Shushankranjan commented on PR #68539:
URL: https://github.com/apache/airflow/pull/68539#issuecomment-4703651078

   ---
   
   ## What Changed in `variable.py`
   
   The change (from your previous conversation) was specifically in 
`Variable.set()` and `Variable.delete()`. Here's the before/after:
   
   ### `Variable.set()` - Before
   
   ```python
   @classmethod
   def set(cls, key, value, description=None, serialize_json=False) -> None:
       import logging
       from airflow.sdk.execution_time.context import _set_variable
   
       try:
           _set_variable(key, value, description, serialize_json=serialize_json)
       except AirflowRuntimeError:
           logging.getLogger(__name__).warning("Failed to set variable %r", key)
           # error was swallowed — task continued silently
   ```
   
   ### `Variable.set()` - After (current)
   
   ```python
   @classmethod
   def set(cls, key, value, description=None, serialize_json=False) -> None:
       from airflow.sdk.execution_time.context import _set_variable
   
       _set_variable(key, value, description, serialize_json=serialize_json)
   ```
   
   The same pattern applied to `Variable.delete()`.
   
   ---
   
   ## Why the Change Was Made
   
   ### 1. Silent Failure is Dangerous
   
   The old `try/except` **caught and suppressed** `AirflowRuntimeError` from 
the Execution API. If the API server rejected a `set()` or `delete()` (e.g., 
due to permissions, network issues, or server errors), the task would:
   - Log a warning
   - **Continue executing as if the write succeeded** ✗
   
   This is a correctness bug: downstream tasks could read stale variable values 
or operate on data that was never actually written.
   
   ### 2. Inconsistency with `Variable.get()`
   
   `Variable.get()` already let `AirflowRuntimeError` propagate (with one 
deliberate exception: `VARIABLE_NOT_FOUND` + a provided `default`).
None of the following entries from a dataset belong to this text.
Lemma query_segment_step rid ts total idx seg t w :
  exists r out,
    fst (_query_distance_matrix (origin_of seg) (destination_of seg) w) = Ok r /\
    query_segment rid ts total idx seg t w =
    (Ok (tally_after rid ts seg t r),
     mkWorld (clock w + next_latency w + 200000) (tl (api_script w))
             (requests_sent w ++ [(origin_of seg, destination_of seg)])
             (faults w) (committed w) (pending w) (sql_log w)
             (stdout w ++ out)).
Proof.
  unfold query_segment, try_except, bind.
  fold (origin_of seg). fold (destination_of seg).
  set (l := LSegment (idx + 1) total (segment_id seg)).
  change (print l w) with (Ok tt, snd (print l w)). cbv iota.
  pose proof (query_after_print (origin_of seg) (destination_of seg) l w) as Hp.
  destruct (query_never_raises (origin_of seg) (destination_of seg) w)
    as [r Hr].
  destruct (query_world (origin_of seg) (destination_of seg) (snd (print l w)))
    as [out Hw].
  rewrite Hr in Hp.
  destruct (_query_distance_matrix (origin_of seg) (destination_of seg)
              (snd (print l w))) as [res w2].
  simpl in Hp, Hw. subst res w2.
  exists r. destruct r as [td |].
  - exists (l :: out). split; [assumption |]. simpl.
    rewrite <- app_assoc. reflexivity.
  - exists (l :: out ++ [LFailed]). split; [assumption |]. simpl.
    rewrite <- !app_assoc. reflexivity.
Qed.

Lemma len_cons {A} (x : A) (l : list A) : len (x :: l) = len l + 1.
Proof. unfold len. cbn [List.length]. lia. Qed.

Lemma len_app {A} (l l' : list A) : len (l ++ l') = len l + len l'.
Proof. unfold len. rewrite List.length_app. lia. Qed.

Lemma len_nonneg {A} (l : list A) : 0 <= len l.
Proof. unfold len. lia. Qed.

Lemma next_latency_nonneg w : 0 <= next_latency w.
Proof. unfold next_latency. destruct (api_script w); lia. Qed.

Lemma progress_step rid ts seg t r :
  progress rid ts 1 t (tally_after rid ts seg t r).
Proof.
  destruct r as [td |]; simpl.
  - eexists [_], [_]. unfold len. simpl.
    repeat split; try reflexivity; try lia.
    constructor; [split; reflexivity | constructor].
  - exists [], []. unfold len. simpl. rewrite !app_nil_r.
    repeat split; try reflexivity; try lia. constructor.
Qed.

Lemma progress_trans rid ts n m t1 t2 t3 :
  progress rid ts n t1 t2 -> progress rid ts m t2 t3 ->
  progress rid ts (m + n) t1 t3.
Proof.
  intros (o1 & u1 & Ho1 & Hu1 & Hlo1 & Hlu1 & Hs1 & Hf1 & Hn1 & Hall1)
         (o2 & u2 & Ho2 & Hu2 & Hlo2 & Hlu2 & Hs2 & Hf2 & Hn2 & Hall2).
  exists (o1 ++ o2), (u1 ++ u2).
  rewrite Ho2, Ho1, Hu2, Hu1, !len_app, <- !app_assoc.
  repeat split; try reflexivity; try lia.
  apply Forall_app. split; assumption.
Qed.

Lemma for_each_segments rid ts total segs :
  forall idx t w,
  exists t' w',
    for_each (query_segment rid ts total) idx segs t w = (Ok t', w') /\
    progress rid ts (len segs) t t' /\
    passed (len segs) w w'.
Proof.
  induction segs as [| seg segs IH]; intros idx t w.
  - exists t, w. split; [reflexivity |]. split.
    + exists [], []. rewrite !app_nil_r.
      repeat split; try reflexivity; try (change (len []) with 0; lia).
      constructor.
    + unfold passed. change (len []) with 0.
      repeat split; try reflexivity; lia.
  - destruct (query_segment_step rid ts total idx seg t w)
      as (r & out & _ & Hstep).
    simpl for_each. unfold bind at 1. rewrite Hstep.
    match goal with
    | |- context [for_each _ _ _ ?t1 ?w1] =>
        destruct (IH (idx + 1) t1 w1) as (t' & w' & Hrun & Hprog & Hpass)
    end.
    exists t', w'. split; [exact Hrun |]. split.
    + rewrite len_cons.
      eapply progress_trans; [apply progress_step | exact Hprog].
    + destruct Hpass as (Hf & Hc & Hp & Hs & Hr & Hck).
      cbn [faults committed pending sql_log requests_sent clock] in *.
      unfold passed. rewrite len_cons.
      rewrite len_app in Hr. change (len [_]) with 1 in Hr.
      pose proof (next_latency_nonneg w).
      repeat split; try assumption; try lia.
Qed.

(** *** Writing the results *)

Lemma apply_stmts_app db ss ss' :
  apply_stmts db (ss ++ ss') = apply_stmts (apply_stmts db ss) ss'.
Proof. apply fold_left_app. Qed.

Lemma save_results_cases rid n t el w :
  (exists w',
      save_results rid n t el w = (Ok (successful t, failed t), w') /\
      sql_log w' = sql_log w ++ run_statements rid n t el ++ [Commit] /\
      pending w' = apply_stmts (pending w) (run_statements rid n t el) /\
      committed w' = pending w' /\
      clock w' = clock w /\
      requests_sent w' = requests_sent w /\
      (faults w = [] -> faults w' = []))
  \/
  (exists w' done rest,
      save_results rid n t el w = (Raise DatabaseError, w') /\
      committed w' = committed w /\
      sql_log w' = sql_log w ++ done /\
      run_statements rid n t el = done ++ rest /\
      faults w <> []).
Proof.
  unfold save_results, run_statements, bind, db_write, db_commit, db_call,
    bind, ret, print.
  set (A := map _ (segment_updates t)).
  set (B := map _ (observations t)).
  set (L := InsertQueryLog _).
  assert (HA : segment_updates t = [] -> A = [])
    by (intros E; subst A; now rewrite E).
  assert (HB : observations t = [] -> B = [])
    by (intros E; subst B; now rewrite E).
  destruct w as [ck api rs fl cm pd sl so].
  destruct (segment_updates t) as [| u us]; [rewrite (HA eq_refl) |];
    (destruct (observations t) as [| ob obs]; [rewrite (HB eq_refl) |]);
    clear HA HB; clearbody A B L; cbn [nonempty];
    destruct fl as [| [] [| [] [| [] [| [] fs]]]];
    cbn -[apply_stmts].
  all: first
    [ left; eexists; split; [reflexivity |];
      cbn -[apply_stmts];
      rewrite ?apply_stmts_app, <- ?app_assoc;
      repeat split; try reflexivity; discriminate
    | right; eexists _, _, _; split; [reflexivity |];
      cbn -[apply_stmts];
      split; [reflexivity |];
      split; [first [ symmetry; apply app_nil_r
                    | rewrite <- ?app_assoc; reflexivity ] |];
      split; [first [ reflexivity
                    | rewrite <- ?app_assoc; reflexivity ] | discriminate] ].
Qed.

Lemma collect_unfold rid :
  collect_traffic_data rid =
  (print (LCollecting rid) ;;
   segments <- db_read (select_segments rid) ;;
   print (LQuerying (len segments)) ;;
   timestamp <- utcnow ;;
   start_time <- time_time ;;
   t <- for_each (query_segment rid timestamp (len segments))
                 0 segments (mkTally [] [] 0 0) ;;
   end_time <- time_time ;;
   save_results rid (len segments) t
     (Double.truncate
        (Double.round (Double.round (end_time - start_time)%Q
                       * inject_Z 1000)%Q))).
Proof. reflexivity. Qed.

(** A run of [collect_traffic_data] either fails on its [SELECT], or goes
    through the loop and reaches the write phase. *)
Lemma collect_cases rid w :
  let n := len (select_segments rid (pending w)) in
  (exists w',
      collect_traffic_data rid w = (Raise DatabaseError, w') /\
      committed w' = committed w /\
      sql_log w' = sql_log w /\
      faults w <> [])
  \/
  (exists t w1,
      progress rid (clock w) n (mkTally [] [] 0 0) t /\
      committed w1 = committed w /\
      pending w1 = pending w /\
      sql_log w1 = sql_log w /\
      faults w1 = tl (faults w) /\
      len (requests_sent w1) = len (requests_sent w) + n /\
      clock w + 200000 * n <= clock w1 /\
      collect_traffic_data rid w =
      save_results rid n t (elapsed_ms (clock w) (clock w1)) w1).
Proof.
  intros n. rewrite collect_unfold.
  unfold bind, db_read, db_call, utcnow, time_time, print, ret, bind.
  unfold elapsed_ms, time_at.
  destruct w as [ck api rs fl cm pd sl so].
  cbn [faults committed pending sql_log clock requests_sent stdout api_script].
  destruct fl as [| [] fs];
    cbn [faults committed pending sql_log clock requests_sent stdout
           api_script tl].
  2: { left. eexists. split; [reflexivity |]. cbn. repeat split. discriminate. }
  all: right.
  all: match goal with
       | |- context [for_each ?b ?i ?l ?t0 ?w0] =>
           destruct (for_each_segments rid ck (len l) l i t0 w0)
             as (t & w1 & Hrun & Hprog & Hf & Hc & Hp & Hs & Hr & Hck);
           rewrite Hrun
       end.
  all: cbn [faults committed pending sql_log clock requests_sent] in *.
  all: exists t, w1; repeat split; assumption || reflexivity.
Qed.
The old 
`set()`/`delete()` had *no* such intentional swallowing - it was just a side 
effect of defensive coding that went too far.
   
   ### 3. The `try/except` Was an Overcorrection
   
   There's no legitimate reason to swallow a write error. The correct behavior 
is:
   - Write fails → task fails → Airflow marks the task instance as failed → the 
user investigates
   
   This matches Airflow's fault model: tasks are expected to be retried or 
alarmed on, not silently succeed.
   
   ---
   
   ## What the Tests Verify Now
   
   The two new tests confirm the corrected behavior:
   
   | Test | What it asserts |
   |---|---|
   | `test_var_set_raises_on_error` | `Variable.set()` re-raises 
`AirflowRuntimeError` when the API rejects the write |
   | `test_var_delete_raises_on_error` | `Variable.delete()` re-raises 
`AirflowRuntimeError` when the API rejects the delete |
   
   The logging import was also removed as a cleanup - it was only there to 
service the now-gone `except` block.
   
   ---
   
   **Summary:** The `try/except` + logging in `set()`/`delete()` was silently 
eating API errors, letting tasks proceed as if writes succeeded when they 
hadn't. Removing it makes write failures immediately visible as task failures, 
consistent with how `get()` already behaves.


-- 
This is an automated message from the Apache Git Service.
To respond to the message, please log on to GitHub and use the
URL above to go to the specific comment.

To unsubscribe, e-mail: [email protected]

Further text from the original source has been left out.